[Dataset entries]
*** Begin section ***

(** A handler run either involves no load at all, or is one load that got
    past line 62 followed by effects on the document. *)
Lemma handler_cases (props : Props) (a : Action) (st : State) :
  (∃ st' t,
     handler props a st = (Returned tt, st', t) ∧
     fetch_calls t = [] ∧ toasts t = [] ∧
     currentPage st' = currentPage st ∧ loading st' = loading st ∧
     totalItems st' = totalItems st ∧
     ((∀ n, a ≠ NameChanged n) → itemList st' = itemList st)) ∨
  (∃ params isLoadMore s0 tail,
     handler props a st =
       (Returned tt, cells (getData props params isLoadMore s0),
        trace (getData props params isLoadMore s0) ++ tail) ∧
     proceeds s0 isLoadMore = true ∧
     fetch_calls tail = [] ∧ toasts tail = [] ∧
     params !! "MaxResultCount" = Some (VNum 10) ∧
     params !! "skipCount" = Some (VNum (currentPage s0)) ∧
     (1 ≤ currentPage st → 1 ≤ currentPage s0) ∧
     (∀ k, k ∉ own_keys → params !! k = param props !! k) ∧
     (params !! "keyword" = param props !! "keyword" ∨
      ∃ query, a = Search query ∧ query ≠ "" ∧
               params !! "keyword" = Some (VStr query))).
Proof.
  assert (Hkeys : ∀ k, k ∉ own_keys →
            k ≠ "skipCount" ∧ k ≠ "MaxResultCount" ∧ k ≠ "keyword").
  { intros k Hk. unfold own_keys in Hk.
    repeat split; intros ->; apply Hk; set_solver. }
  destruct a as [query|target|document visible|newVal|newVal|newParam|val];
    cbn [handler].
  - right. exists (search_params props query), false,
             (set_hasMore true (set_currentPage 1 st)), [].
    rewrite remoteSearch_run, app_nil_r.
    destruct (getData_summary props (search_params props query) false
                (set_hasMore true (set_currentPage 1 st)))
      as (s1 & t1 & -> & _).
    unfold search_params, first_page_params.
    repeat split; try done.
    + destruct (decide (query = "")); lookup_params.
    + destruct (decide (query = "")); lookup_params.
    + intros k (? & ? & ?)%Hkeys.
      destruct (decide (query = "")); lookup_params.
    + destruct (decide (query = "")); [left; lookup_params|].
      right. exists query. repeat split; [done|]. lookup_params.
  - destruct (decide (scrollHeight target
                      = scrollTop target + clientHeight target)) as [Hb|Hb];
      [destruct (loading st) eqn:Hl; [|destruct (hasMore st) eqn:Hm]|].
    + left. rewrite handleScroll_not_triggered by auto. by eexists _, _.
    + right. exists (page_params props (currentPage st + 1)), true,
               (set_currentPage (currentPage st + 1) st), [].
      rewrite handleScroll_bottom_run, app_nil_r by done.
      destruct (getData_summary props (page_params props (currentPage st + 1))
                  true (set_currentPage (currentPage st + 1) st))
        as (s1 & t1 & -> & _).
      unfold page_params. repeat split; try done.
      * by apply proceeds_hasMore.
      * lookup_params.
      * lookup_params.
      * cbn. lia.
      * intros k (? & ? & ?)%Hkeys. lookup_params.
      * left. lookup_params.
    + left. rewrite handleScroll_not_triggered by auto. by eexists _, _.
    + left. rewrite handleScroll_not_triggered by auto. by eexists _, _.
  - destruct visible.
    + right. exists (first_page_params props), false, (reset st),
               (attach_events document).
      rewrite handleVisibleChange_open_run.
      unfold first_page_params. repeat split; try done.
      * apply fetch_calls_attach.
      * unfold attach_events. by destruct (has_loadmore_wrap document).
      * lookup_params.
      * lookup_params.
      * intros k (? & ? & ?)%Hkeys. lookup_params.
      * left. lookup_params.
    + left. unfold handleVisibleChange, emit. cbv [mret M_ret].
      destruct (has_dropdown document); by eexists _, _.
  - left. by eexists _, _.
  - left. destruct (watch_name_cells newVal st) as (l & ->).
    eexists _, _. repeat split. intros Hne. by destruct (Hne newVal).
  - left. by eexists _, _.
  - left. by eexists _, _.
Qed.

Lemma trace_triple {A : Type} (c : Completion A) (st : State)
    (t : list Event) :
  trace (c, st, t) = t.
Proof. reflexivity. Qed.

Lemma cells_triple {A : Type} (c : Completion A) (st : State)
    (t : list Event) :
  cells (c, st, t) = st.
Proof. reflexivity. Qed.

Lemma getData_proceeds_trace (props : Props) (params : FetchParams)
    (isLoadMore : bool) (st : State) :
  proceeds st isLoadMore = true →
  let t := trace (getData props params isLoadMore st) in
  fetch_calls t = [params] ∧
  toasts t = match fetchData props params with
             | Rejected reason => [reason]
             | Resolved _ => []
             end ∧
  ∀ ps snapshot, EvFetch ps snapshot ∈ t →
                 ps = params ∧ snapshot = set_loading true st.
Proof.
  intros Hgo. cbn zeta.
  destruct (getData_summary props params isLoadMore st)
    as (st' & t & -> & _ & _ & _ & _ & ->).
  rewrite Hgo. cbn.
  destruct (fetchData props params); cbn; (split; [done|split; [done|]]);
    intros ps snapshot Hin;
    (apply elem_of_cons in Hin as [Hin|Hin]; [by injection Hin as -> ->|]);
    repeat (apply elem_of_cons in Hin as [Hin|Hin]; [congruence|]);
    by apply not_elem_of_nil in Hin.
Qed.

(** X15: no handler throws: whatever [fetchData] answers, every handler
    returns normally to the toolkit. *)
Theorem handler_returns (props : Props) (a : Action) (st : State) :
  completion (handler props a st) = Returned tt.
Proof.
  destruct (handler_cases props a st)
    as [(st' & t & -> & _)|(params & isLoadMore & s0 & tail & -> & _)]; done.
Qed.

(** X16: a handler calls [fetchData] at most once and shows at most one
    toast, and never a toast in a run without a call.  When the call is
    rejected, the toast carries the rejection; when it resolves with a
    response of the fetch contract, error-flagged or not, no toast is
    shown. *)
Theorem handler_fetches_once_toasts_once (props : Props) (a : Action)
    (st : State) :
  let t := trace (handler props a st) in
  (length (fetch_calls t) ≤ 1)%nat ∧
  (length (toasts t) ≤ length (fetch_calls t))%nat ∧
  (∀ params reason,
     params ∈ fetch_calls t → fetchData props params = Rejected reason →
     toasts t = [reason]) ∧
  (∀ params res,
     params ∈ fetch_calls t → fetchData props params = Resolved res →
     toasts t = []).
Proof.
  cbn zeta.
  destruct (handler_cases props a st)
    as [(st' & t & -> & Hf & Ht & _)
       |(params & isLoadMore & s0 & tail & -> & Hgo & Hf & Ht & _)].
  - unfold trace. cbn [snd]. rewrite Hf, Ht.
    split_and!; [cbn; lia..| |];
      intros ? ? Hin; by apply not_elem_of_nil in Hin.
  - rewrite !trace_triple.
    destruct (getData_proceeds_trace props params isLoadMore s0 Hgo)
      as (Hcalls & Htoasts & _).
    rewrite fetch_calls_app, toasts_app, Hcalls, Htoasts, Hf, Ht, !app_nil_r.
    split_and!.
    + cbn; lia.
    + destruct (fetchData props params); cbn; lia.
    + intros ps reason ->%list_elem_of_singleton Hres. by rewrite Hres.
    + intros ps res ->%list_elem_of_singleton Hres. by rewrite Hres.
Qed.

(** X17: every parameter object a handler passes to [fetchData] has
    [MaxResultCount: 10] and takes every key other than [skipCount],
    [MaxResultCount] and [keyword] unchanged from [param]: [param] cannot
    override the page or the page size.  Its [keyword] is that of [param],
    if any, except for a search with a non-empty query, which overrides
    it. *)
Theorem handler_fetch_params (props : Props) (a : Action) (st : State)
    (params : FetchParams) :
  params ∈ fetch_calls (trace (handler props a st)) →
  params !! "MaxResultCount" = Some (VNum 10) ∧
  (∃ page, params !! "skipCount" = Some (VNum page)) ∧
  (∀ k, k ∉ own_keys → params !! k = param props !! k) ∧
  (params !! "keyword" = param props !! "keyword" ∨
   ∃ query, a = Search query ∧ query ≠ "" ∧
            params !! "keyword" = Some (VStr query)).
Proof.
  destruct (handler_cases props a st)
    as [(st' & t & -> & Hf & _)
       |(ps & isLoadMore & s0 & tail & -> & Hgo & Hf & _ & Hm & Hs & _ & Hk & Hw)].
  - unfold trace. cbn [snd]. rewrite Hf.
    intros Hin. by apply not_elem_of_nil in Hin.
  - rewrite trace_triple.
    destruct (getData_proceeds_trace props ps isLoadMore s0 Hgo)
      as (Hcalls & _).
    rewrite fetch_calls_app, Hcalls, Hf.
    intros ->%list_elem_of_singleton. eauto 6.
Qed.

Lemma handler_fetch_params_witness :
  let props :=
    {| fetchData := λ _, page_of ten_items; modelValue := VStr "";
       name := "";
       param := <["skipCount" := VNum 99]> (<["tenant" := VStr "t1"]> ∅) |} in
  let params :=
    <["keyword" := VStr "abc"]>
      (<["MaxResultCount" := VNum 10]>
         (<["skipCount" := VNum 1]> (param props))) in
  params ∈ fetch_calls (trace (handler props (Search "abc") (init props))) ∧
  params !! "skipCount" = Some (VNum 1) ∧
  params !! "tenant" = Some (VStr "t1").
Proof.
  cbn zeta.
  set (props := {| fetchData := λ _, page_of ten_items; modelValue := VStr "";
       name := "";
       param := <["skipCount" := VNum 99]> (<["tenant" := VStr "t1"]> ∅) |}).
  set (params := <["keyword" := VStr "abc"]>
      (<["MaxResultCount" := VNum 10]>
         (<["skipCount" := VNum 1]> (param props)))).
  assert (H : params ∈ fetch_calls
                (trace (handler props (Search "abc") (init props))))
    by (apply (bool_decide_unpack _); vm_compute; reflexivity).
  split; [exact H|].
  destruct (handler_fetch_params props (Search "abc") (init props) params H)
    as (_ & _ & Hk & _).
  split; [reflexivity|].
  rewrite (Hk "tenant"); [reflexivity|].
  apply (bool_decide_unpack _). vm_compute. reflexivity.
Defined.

*** End section ***
*** Begin section ***

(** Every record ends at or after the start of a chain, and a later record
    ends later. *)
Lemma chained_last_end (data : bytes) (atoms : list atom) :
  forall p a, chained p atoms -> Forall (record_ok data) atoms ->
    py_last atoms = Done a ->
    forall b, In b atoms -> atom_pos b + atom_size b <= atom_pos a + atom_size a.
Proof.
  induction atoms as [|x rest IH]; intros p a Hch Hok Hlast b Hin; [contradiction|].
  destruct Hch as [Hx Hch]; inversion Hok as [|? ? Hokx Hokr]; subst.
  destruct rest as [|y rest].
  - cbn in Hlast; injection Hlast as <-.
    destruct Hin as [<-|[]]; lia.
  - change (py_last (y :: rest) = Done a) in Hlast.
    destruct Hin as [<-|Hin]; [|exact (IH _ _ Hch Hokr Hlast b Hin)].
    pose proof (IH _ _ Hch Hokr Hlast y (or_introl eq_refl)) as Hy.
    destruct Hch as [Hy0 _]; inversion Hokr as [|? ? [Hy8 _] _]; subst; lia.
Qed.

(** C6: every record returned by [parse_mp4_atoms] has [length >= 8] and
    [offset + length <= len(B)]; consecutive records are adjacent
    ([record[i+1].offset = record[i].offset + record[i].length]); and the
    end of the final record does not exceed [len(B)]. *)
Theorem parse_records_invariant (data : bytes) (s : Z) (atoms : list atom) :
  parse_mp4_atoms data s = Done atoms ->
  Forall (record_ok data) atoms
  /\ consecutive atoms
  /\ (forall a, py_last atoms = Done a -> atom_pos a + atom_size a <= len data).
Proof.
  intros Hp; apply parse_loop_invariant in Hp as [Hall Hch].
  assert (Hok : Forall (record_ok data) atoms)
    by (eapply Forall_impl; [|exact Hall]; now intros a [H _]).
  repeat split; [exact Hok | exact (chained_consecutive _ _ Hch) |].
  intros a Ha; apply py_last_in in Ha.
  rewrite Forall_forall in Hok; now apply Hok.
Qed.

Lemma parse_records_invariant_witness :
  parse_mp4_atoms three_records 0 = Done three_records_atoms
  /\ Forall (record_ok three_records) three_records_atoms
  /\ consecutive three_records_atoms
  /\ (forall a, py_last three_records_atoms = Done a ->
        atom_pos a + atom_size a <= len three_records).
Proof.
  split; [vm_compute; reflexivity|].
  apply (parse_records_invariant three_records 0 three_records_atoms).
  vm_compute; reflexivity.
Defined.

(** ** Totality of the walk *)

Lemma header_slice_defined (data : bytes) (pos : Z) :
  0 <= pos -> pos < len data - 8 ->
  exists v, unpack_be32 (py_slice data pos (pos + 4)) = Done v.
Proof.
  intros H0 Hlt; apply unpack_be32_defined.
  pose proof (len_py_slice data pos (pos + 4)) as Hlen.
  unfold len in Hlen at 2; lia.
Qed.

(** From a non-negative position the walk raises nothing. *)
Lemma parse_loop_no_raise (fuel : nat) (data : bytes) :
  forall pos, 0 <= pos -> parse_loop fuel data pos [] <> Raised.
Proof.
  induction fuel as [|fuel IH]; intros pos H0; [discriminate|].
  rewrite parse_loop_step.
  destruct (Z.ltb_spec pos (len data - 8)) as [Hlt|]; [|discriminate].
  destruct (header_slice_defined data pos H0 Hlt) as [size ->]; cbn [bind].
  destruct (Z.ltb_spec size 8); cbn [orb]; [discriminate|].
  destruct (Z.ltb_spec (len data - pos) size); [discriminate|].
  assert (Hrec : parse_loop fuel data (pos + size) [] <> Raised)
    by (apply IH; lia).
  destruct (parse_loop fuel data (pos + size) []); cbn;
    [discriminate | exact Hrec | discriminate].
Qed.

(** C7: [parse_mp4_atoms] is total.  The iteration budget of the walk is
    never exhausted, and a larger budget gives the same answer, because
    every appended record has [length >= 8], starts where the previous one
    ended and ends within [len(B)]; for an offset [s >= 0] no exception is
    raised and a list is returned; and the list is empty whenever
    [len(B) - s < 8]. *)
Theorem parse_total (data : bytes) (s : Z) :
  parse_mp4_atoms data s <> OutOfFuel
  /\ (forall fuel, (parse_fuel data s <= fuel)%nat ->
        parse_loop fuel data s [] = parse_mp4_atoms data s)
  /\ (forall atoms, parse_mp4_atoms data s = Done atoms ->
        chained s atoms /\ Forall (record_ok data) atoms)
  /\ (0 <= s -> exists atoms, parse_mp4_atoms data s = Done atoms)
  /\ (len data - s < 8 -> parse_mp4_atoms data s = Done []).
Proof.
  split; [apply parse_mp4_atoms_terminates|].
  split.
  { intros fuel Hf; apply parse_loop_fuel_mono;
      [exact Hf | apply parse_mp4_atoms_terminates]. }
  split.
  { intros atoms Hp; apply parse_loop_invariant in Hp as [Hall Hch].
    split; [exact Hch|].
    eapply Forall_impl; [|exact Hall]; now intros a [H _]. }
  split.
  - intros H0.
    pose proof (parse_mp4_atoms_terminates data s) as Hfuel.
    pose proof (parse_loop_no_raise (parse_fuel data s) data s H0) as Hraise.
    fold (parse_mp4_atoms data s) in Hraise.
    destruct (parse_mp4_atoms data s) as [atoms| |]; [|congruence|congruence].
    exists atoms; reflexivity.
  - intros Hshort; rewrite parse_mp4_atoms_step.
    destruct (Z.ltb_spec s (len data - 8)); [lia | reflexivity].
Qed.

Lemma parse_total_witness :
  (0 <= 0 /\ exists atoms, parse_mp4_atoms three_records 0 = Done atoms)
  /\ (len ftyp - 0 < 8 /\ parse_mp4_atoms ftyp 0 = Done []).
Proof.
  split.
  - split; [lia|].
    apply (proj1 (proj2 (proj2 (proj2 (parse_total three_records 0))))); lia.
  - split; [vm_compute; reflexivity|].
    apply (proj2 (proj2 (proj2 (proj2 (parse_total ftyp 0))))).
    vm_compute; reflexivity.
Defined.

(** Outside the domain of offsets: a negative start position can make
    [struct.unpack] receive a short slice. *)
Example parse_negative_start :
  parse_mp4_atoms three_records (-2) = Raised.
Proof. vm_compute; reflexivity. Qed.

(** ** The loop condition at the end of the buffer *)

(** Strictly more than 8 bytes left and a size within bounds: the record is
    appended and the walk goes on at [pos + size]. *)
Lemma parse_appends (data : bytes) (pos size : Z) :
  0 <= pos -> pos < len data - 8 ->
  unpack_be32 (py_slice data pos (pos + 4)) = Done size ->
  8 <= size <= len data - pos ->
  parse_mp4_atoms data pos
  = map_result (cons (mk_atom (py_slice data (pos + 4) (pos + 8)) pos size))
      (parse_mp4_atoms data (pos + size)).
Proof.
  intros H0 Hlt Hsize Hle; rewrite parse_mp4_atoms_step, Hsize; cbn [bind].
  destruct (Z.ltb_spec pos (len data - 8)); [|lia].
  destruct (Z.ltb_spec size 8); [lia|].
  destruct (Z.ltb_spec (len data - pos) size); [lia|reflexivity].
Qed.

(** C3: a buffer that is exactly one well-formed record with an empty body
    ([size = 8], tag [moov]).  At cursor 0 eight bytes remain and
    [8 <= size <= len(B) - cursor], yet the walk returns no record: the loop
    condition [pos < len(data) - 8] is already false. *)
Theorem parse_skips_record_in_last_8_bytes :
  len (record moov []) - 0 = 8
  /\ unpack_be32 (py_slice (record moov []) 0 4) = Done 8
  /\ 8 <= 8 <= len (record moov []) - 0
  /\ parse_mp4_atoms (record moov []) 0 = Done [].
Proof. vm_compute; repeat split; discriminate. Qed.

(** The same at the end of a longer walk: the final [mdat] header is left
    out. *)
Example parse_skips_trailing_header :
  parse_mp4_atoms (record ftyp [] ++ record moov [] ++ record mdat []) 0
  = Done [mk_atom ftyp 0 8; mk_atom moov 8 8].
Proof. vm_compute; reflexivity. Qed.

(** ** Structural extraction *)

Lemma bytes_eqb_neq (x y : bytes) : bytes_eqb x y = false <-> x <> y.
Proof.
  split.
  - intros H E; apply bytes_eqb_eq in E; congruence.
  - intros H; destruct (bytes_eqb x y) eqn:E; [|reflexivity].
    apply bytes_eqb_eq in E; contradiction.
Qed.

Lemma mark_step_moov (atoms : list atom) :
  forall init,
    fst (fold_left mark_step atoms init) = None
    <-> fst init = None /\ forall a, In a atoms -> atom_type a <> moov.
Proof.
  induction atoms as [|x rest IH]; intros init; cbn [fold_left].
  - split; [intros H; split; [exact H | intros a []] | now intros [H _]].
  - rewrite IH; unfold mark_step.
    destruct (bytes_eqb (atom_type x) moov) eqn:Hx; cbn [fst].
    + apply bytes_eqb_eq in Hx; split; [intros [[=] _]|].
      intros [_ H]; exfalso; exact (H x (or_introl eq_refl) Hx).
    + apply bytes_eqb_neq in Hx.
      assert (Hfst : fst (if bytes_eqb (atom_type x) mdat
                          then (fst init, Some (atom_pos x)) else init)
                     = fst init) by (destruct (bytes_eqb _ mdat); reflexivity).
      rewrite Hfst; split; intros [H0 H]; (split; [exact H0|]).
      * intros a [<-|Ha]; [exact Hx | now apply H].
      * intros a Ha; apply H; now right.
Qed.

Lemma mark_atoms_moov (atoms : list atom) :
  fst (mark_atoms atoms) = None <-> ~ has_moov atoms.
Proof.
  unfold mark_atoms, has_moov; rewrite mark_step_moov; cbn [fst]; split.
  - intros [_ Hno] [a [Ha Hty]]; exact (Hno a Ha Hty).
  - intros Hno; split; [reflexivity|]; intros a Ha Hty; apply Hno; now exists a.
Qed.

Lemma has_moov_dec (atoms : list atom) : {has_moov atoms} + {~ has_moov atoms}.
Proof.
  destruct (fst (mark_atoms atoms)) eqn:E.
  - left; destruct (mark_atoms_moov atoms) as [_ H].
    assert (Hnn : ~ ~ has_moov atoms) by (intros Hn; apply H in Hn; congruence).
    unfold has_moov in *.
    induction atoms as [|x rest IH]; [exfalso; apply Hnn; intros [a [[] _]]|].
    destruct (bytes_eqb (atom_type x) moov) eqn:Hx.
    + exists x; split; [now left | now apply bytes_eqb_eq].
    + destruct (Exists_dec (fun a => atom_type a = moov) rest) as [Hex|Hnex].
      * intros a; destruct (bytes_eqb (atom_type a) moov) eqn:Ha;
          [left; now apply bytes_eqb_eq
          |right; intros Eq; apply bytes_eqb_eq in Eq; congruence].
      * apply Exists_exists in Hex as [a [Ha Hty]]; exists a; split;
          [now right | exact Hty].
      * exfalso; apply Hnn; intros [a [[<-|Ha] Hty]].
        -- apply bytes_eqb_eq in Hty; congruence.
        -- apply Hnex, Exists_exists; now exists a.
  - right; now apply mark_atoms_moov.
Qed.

*** End section ***

**ASSIGNMENT**
Of all the entries above, repeat only the lines from the line that has "forall p a, chained" to the line that has "assert (Hok : Forall", both lines included, exactly.

**TASK RESULT**
  forall p a, chained p atoms -> Forall (record_ok data) atoms ->
    py_last atoms = Done a ->
    forall b, In b atoms -> atom_pos b + atom_size b <= atom_pos a + atom_size a.
Proof.
  induction atoms as [|x rest IH]; intros p a Hch Hok Hlast b Hin; [contradiction|].
  destruct Hch as [Hx Hch]; inversion Hok as [|? ? Hokx Hokr]; subst.
  destruct rest as [|y rest].
  - cbn in Hlast; injection Hlast as <-.
    destruct Hin as [<-|[]]; lia.
  - change (py_last (y :: rest) = Done a) in Hlast.
    destruct Hin as [<-|Hin]; [|exact (IH _ _ Hch Hokr Hlast b Hin)].
    pose proof (IH _ _ Hch Hokr Hlast y (or_introl eq_refl)) as Hy.
    destruct Hch as [Hy0 _]; inversion Hokr as [|? ? [Hy8 _] _]; subst; lia.
Qed.

(** C6: every record returned by [parse_mp4_atoms] has [length >= 8] and
    [offset + length <= len(B)]; consecutive records are adjacent
    ([record[i+1].offset = record[i].offset + record[i].length]); and the
    end of the final record does not exceed [len(B)]. *)
Theorem parse_records_invariant (data : bytes) (s : Z) (atoms : list atom) :
  parse_mp4_atoms data s = Done atoms ->
  Forall (record_ok data) atoms
  /\ consecutive atoms
  /\ (forall a, py_last atoms = Done a -> atom_pos a + atom_size a <= len data).
Proof.
  intros Hp; apply parse_loop_invariant in Hp as [Hall Hch].
  assert (Hok : Forall (record_ok data) atoms)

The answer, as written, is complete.